Darmkrebs-Screening Umsetzung des G-BA bleibt hinter Forderungen des Positionspapiers

Der G-BA hat die Neuregelung der Darmkrebsvorsorge beschlossen. Kernstück des neu organisierten Programms ist das strukturierte Einladungsverfahren, durch das mehr Menschen als bisher erreicht werden sollen.

Der BVGD und die DGVS hatten zusammen mit der Felix Burda Stiftung, weiteren Fachgesellschaften, Berufsverbänden und weiteren Organisationen ein Positionspapier verabschiedet mit klaren Forderungen und Empfehlungen für eine sinnvolle Umsetzung des geplanten organisierten Darmkrebs-Screenings in Deutschland.

Immerhin wurden daraus die Herabsenkung des Alters bei Männern von 55 auf 50 Jahre für die Inanspruchnahme von Vorsorgekoloskopien, sowie die Einführung eines organisirten Einladungsverfahrens übernommen. Das Thema Sonderstatus bei Menschen mit familiärem Risiko wird jedoch nicht berücksichtigt, trotz entsprechender Studienergebnisse, die ein 1,7-4,1-fach höheres Darmkrebs-Risiko belegen bei bekannten Fällen in der Verwandtschaft ersten Grades.

Insbesondere aber die Forderungen des Positionspapieres zur konkreten Ausgestaltung der geplanten systematischen Einladungen zur Vorsorge wurden mehr oder minder komplett ignoriert. Für die Fachgesellschaften ist das zentrale Anliegen, durch das Screening-Programm möglichst viele Menschen vor einem Tod durch Darmkrebs zu bewahren. Dazu müssen nach unserer Meinung nicht nur systematisch Einladungen an anspruchsberechtigte Versicherte versandt werden, sondern auch die Barriere zur tatsächlichen Teilnahme so niedrig wie möglich angesetzt werden.

Die Forderungen des Positionspapieres lauteten daher:

  1. Der Einladung sollte ein zertifizierter und zugelassener quantitativer immunchemischer Test (iFOBT-Test) beigelegt werden.
  2. Der Einladung sollte ein vorfrankierter Rücksendeumschlag beigelegt werden.
  3. Der Einladung sollte eine Liste mit für die Vorsorgekoloskopie zugelassenen Ärzten aus der Region beigelegt werden.
  4. Nach sechs Wochen sollte eine Erinnerung versandt werden.

Mit ähnlichen Maßnahmen konnten es beispielsweise die Niederlande schaffen, seit 2014 eine stabile Teilnahmerate von rund 70% zu erreichen. in Deutschland liegt die Rate derzeit bei 15 %. Zu den Forderungen sagt Dr.
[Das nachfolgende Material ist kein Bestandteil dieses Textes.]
(* ===== verification/Proto.v ===== *)
(** * The shared IDL (osa-proto) and the libraries the program calls

    The message types of [osa.proto] as the generated Rust types have them, the
    domain newtypes of [osa-core/src/domain.rs], the port errors, and the
    interfaces of code that is not part of the repository: protobuf encoding
    (prost), UUID text forms (uuid) and the cryptographic primitives (sha2, hkdf,
    aes-gcm, x25519-dalek, p256).  Each interface is a class of operations with a
    class of laws stating the documented behaviour the program relies on. *)
From S2P Require Import Prelude.

(** ** Identifiers (domain.rs) *)

(** A UUID is a 128-bit value. *)
Abbreviation Uuid := (bint 0 (2 ^ 128)).
#[global] Instance uuid_bounds : Bounds 0 (2 ^ 128) := eq_refl.

Record HostId := mkHostId { host_uuid : Uuid }.
#[global] Instance HostId_eq_dec : EqDecision HostId.
Proof. solve_decision. Defined.
#[global] Program Instance HostId_countable : Countable HostId :=
  inj_countable' host_uuid mkHostId _.
Next Obligation. by intros []. Qed.

(** Errors crossing a port boundary (ports.rs). *)
Inductive PortError :=
| Transport (msg : string)
| Denied
| NotFound
| Invalid (msg : string)
| Backend (msg : string).
#[global] Instance PortError_eq_dec : EqDecision PortError.
Proof. solve_decision. Defined.

(** ** Control-channel messages *)

Inductive Kind := KindUnspecified | KindControl | KindStream.
#[global] Instance Kind_eq_dec : EqDecision Kind.
Proof. solve_decision. Defined.

(** The discriminant [kind as i32]. *)
Definition kind_i32 (k : Kind) : i32 :=
  wrap (match k with KindUnspecified => 0 | KindControl => 1 | KindStream => 2 end).

Record Envelope := mkEnvelope {
  env_host_id : string;
  env_sid : string;
  env_seq : u64;
  env_kind : i32;
  env_ciphertext : bytes
}.

Record ClientHello := mkClientHello {
  ch_sid : string;
  ch_client_eph : bytes;
  ch_cert_der : bytes;
  ch_sig : bytes;
  ch_epoch : u64
}.

Record ServerHello := mkServerHello {
  sh_sid : string;
  sh_server_eph : bytes;
  sh_sig : bytes
}.

Record ActionDescriptor := mkAction {
  ad_kind : string;
  ad_target : string;
  ad_run_as : string;
  ad_params_hash : bytes
}.

Record Dispatch := mkDispatch {
  d_job_id : string;
  d_kind : string;
  d_run_as : string;
  d_params : bytes
}.

Record ExecParams := mkExecParams { ep_argv : list string }.
Record ShellParams := mkShellParams { sp_rows : u32; sp_cols : u32 }.
Record StreamFrame := mkFrame { sf_data : bytes; sf_eof : bool }.

Inductive Terminal :=
| ExitCode (code : i32)
| Signal (sig : i32)
| TermError (msg : string).

Record JobOutcome := mkOutcome {
  jo_terminal : option Terminal;
  jo_output_truncated : bool;
  jo_timed_out : bool
}.

Inductive OutStream := StreamUnspecified | Stdout | Stderr.

Definition stream_i32 (s : OutStream) : i32 :=
  wrap (match s with StreamUnspecified => 0 | Stdout => 1 | Stderr => 2 end).

Record OutputChunk := mkChunk { oc_stream : i32; oc_data : bytes }.

Inductive Body :=
| BChunk (c : OutputChunk)
| BOutcome (o : JobOutcome).

Record JobResult := mkResult { jr_job_id : string; jr_body : option Body }.

Record InventorySystem := mkSystem {
  is_hostname : string; is_os : string; is_kernel : string;
  is_cpu_count : u64; is_memory_bytes : u64
}.
Record InventoryInterface := mkIface {
  ii_name : string; ii_mac : string; ii_ip_addresses : list string
}.
Record InventoryGap := mkGap { ig_field : string; ig_reason : string }.
Record Inventory := mkInventory {
  inv_dmi_serial : option string;
  inv_system : option InventorySystem;
  inv_interfaces : list InventoryInterface;
  inv_gaps : list InventoryGap
}.

(** ** Operator-facing messages *)

Record DispatchRequest := mkDispatchRequest {
  dr_action : option ActionDescriptor;
  dr_params : bytes
}.
Inductive ExecEventBody := EvChunk (c : OutputChunk) | EvOutcome (o : JobOutcome).
Record ExecEvent := mkExecEvent { ee_host_id : string; ee_event : option ExecEventBody }.

Record ShellOpen := mkShellOpen {
  so_host_id : string; so_run_as : string; so_rows : u32; so_cols : u32
}.
Inductive ShellClientMsg := CmOpen (o : ShellOpen) | CmInput (d : bytes) | CmClose (b : bool).
Inductive ShellServerMsg := SmOutput (d : bytes) | SmClosed (b : bool).

(** The exported audit entry of the wire protocol. *)
Record WireAuditEntry := mkWireAudit {
  wa_seq : u64; wa_ts_unix : i64; wa_subject : string; wa_kind : string;
  wa_target : string; wa_run_as : string; wa_decision : string;
  wa_prev_hash : bytes; wa_hash : bytes
}.

#[global] Instance Envelope_eq_dec : EqDecision Envelope.
Proof. solve_decision. Defined.
#[global] Instance ActionDescriptor_eq_dec : EqDecision ActionDescriptor.
Proof. solve_decision. Defined.
#[global] Instance Dispatch_eq_dec : EqDecision Dispatch.
Proof. solve_decision. Defined.
#[global] Instance StreamFrame_eq_dec : EqDecision StreamFrame.
Proof. solve_decision. Defined.
#[global] Instance Terminal_eq_dec : EqDecision Terminal.
Proof. solve_decision. Defined.
#[global] Instance JobOutcome_eq_dec : EqDecision JobOutcome.
Proof. solve_decision. Defined.
#[global] Instance OutputChunk_eq_dec : EqDecision OutputChunk.
Proof. solve_decision. Defined.
#[global] Instance Body_eq_dec : EqDecision Body.
Proof. solve_decision. Defined.
#[global] Instance JobResult_eq_dec : EqDecision JobResult.
Proof. solve_decision. Defined.

(** ** Protobuf encoding (prost) *)

Class Codec (M : Type) := {
  encode_msg : M -> bytes;
  decode_msg : bytes -> result M string  (** the error renders the decode failure *)
}.

Class CodecLaw (M : Type) `{Codec M} :=
  decode_encode : forall m : M, decode_msg (encode_msg m) = Ok m.

(** The messages that travel as bytes. *)
Class Prost := {
  #[global] prost_envelope :: Codec Envelope;
  #[global] prost_client_hello :: Codec ClientHello;
  #[global] prost_server_hello :: Codec ServerHello;
  #[global] prost_dispatch :: Codec Dispatch;
  #[global] prost_exec_params :: Codec ExecParams;
  #[global] prost_shell_params :: Codec ShellParams;
  #[global] prost_stream_frame :: Codec StreamFrame;
  #[global] prost_job_result :: Codec JobResult;
  #[global] prost_job_outcome :: Codec JobOutcome;
  #[global] prost_inventory :: Codec Inventory
}.

Class ProstLaws `{Prost} := {
  #[global] law_envelope :: CodecLaw Envelope;
  #[global] law_client_hello :: CodecLaw ClientHello;
  #[global] law_server_hello :: CodecLaw ServerHello;
  #[global] law_dispatch :: CodecLaw Dispatch;
  #[global] law_exec_params :: CodecLaw ExecParams;
  #[global] law_shell_params :: CodecLaw ShellParams;
  #[global] law_stream_frame :: CodecLaw StreamFrame;
  #[global] law_job_result :: CodecLaw JobResult;
  #[global] law_job_outcome :: CodecLaw JobOutcome;
  #[global] law_inventory :: CodecLaw Inventory
}.

(** ** UUID text forms (uuid crate) *)

Class UuidLib := {
  uuid_to_string : Uuid -> string;   (** [Display]: lowercase, hyphenated *)
  uuid_simple : Uuid -> string;      (** [simple()]: lowercase, no hyphens *)
  uuid_parse : string -> option Uuid (** [parse_str] / [FromStr] *)
}.

Class UuidLaws `{UuidLib} := {
  uuid_parse_to_string : forall u, uuid_parse (uuid_to_string u) = Some u;
  uuid_parse_simple : forall u, uuid_parse (uuid_simple u) = Some u;
  uuid_simple_spec : forall u, uuid_simple u = remove_char "-" (uuid_to_string u);
  uuid_no_slash : forall u, has_char "/" (uuid_to_string u) = false;
  uuid_simple_nonempty : forall u, uuid_simple u <> EmptyString;
  uuid_to_string_length : forall u, String.length (uuid_to_string u) = 36%nat
}.

(** ** Cryptographic primitives *)

(** [sha256] (sha2), HKDF-SHA256 (hkdf), AES-256-GCM (aes-gcm), X25519
    (x25519-dalek) and ECDSA P-256 (p256).  Keys and digests are byte strings. *)
Class Crypto := {
  sha256 : bytes -> bytes;
  hkdf : forall (salt ikm info : bytes), bytes;       (** extract, then expand to 32 bytes *)
  hkdf_expand : forall (prk info : bytes), bytes;     (** expand to 32 bytes *)
  aead_encrypt : forall (key nonce aad msg : bytes), bytes;
  aead_decrypt : forall (key nonce aad ct : bytes), option bytes;
  x25519_public : bytes -> bytes;
  x25519_dh : forall (secret public : bytes), bytes;
  was_contributory : bytes -> bool;
  ecdsa_sign : forall (key_pem : string) (msg : bytes), option bytes; (** [None]: the PEM does not load *)
  ecdsa_key_loads : bytes -> bool;                    (** [VerifyingKey::from_sec1_bytes] *)
  ecdsa_sig_parses : bytes -> bool;                   (** [Signature::from_slice] *)
  ecdsa_verify : forall (key_sec1 msg sig : bytes), bool;
  ecdsa_public : string -> bytes                      (** the SEC1 public key of a PEM key *)
}.

Class CryptoLaws `{Crypto} := {
  sha256_length : forall m, length (sha256 m) = 32%nat;
  aead_correct : forall k n a m, aead_decrypt k n a (aead_encrypt k n a m) = Some m;
  x25519_public_length : forall s, length (x25519_public s) = 32%nat;
  x25519_comm : forall s t,
    x25519_dh s (x25519_public t) = x25519_dh t (x25519_public s);
  ecdsa_correct : forall pem msg sig,
    ecdsa_sign pem msg = Some sig ->
    ecdsa_key_loads (ecdsa_public pem) = true /\ ecdsa_sig_parses sig = true /\
    ecdsa_verify (ecdsa_public pem) msg sig = true
}.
Christa Maar, Vorstand der Felix Burda Stiftung: „Das sind alles Dinge, die, würden sie umgesetzt, deutlich zu einer erfolgreichen Umsetzung des Screening Programms beitragen würden. Doch der Gemeinsame Bundesausschuss hat aus welchen Gründen auch immer entschieden, sie nicht zu berücksichtigen. […] Mein Eindruck: Die Fachgesellschaften werden zwar zu Stellungnahme aufgefordert, doch was sie zu sagen haben interessiert nicht. Nicht einmal dann, wenn alle Fachgesellschaften sich, was selten genug vorkommt, auf ein gemeinsames Konzept geeinigt haben, wie man der Darmkrebsvorsorge zum Erfolg verhelfen könnte.

Auch der Vorsitzende des Berufsverbandes Gastroenterologie Deutschland, Prof. Dr. med. Joachim Labenz aus Siegen, der für den BVGD und die DGVS federführend an der Erstellung des Positionspapieres beteiligt war, teilt die Verständnislosigkeit für die Entscheidung des G-BA: „Leider hat der G-BA eine sehr abgespeckte Version verabschiedet. Viele der [im Positionspapier] gemachten Vorschläge wurden nicht umgesetzt.“ Weiter heißt es: „Innerhalb von 5 Jahren hat man es jetzt geschafft, die 2013 mit einer Umsetzungsfrist von 3 Jahren gesetzlich beschlossenen Anforderungen mit Herabsetzung der Altersgrenze für die Koloskopie bei Männern auf 50 Jahre und die Einführung eines Einladungsverfahrens umzusetzen. Leider wurden aber alle Expertenvorschläge zur Erhöhung der Teilnahmerate ignoriert. Es ist daher zu befürchten, dass das neue und vom Gesetzgeber gut gemeinte Gesetz trotz 5-jähriger Bearbeitungszeit zu nicht mehr führt als „alter Wein in neuen Schläuchen.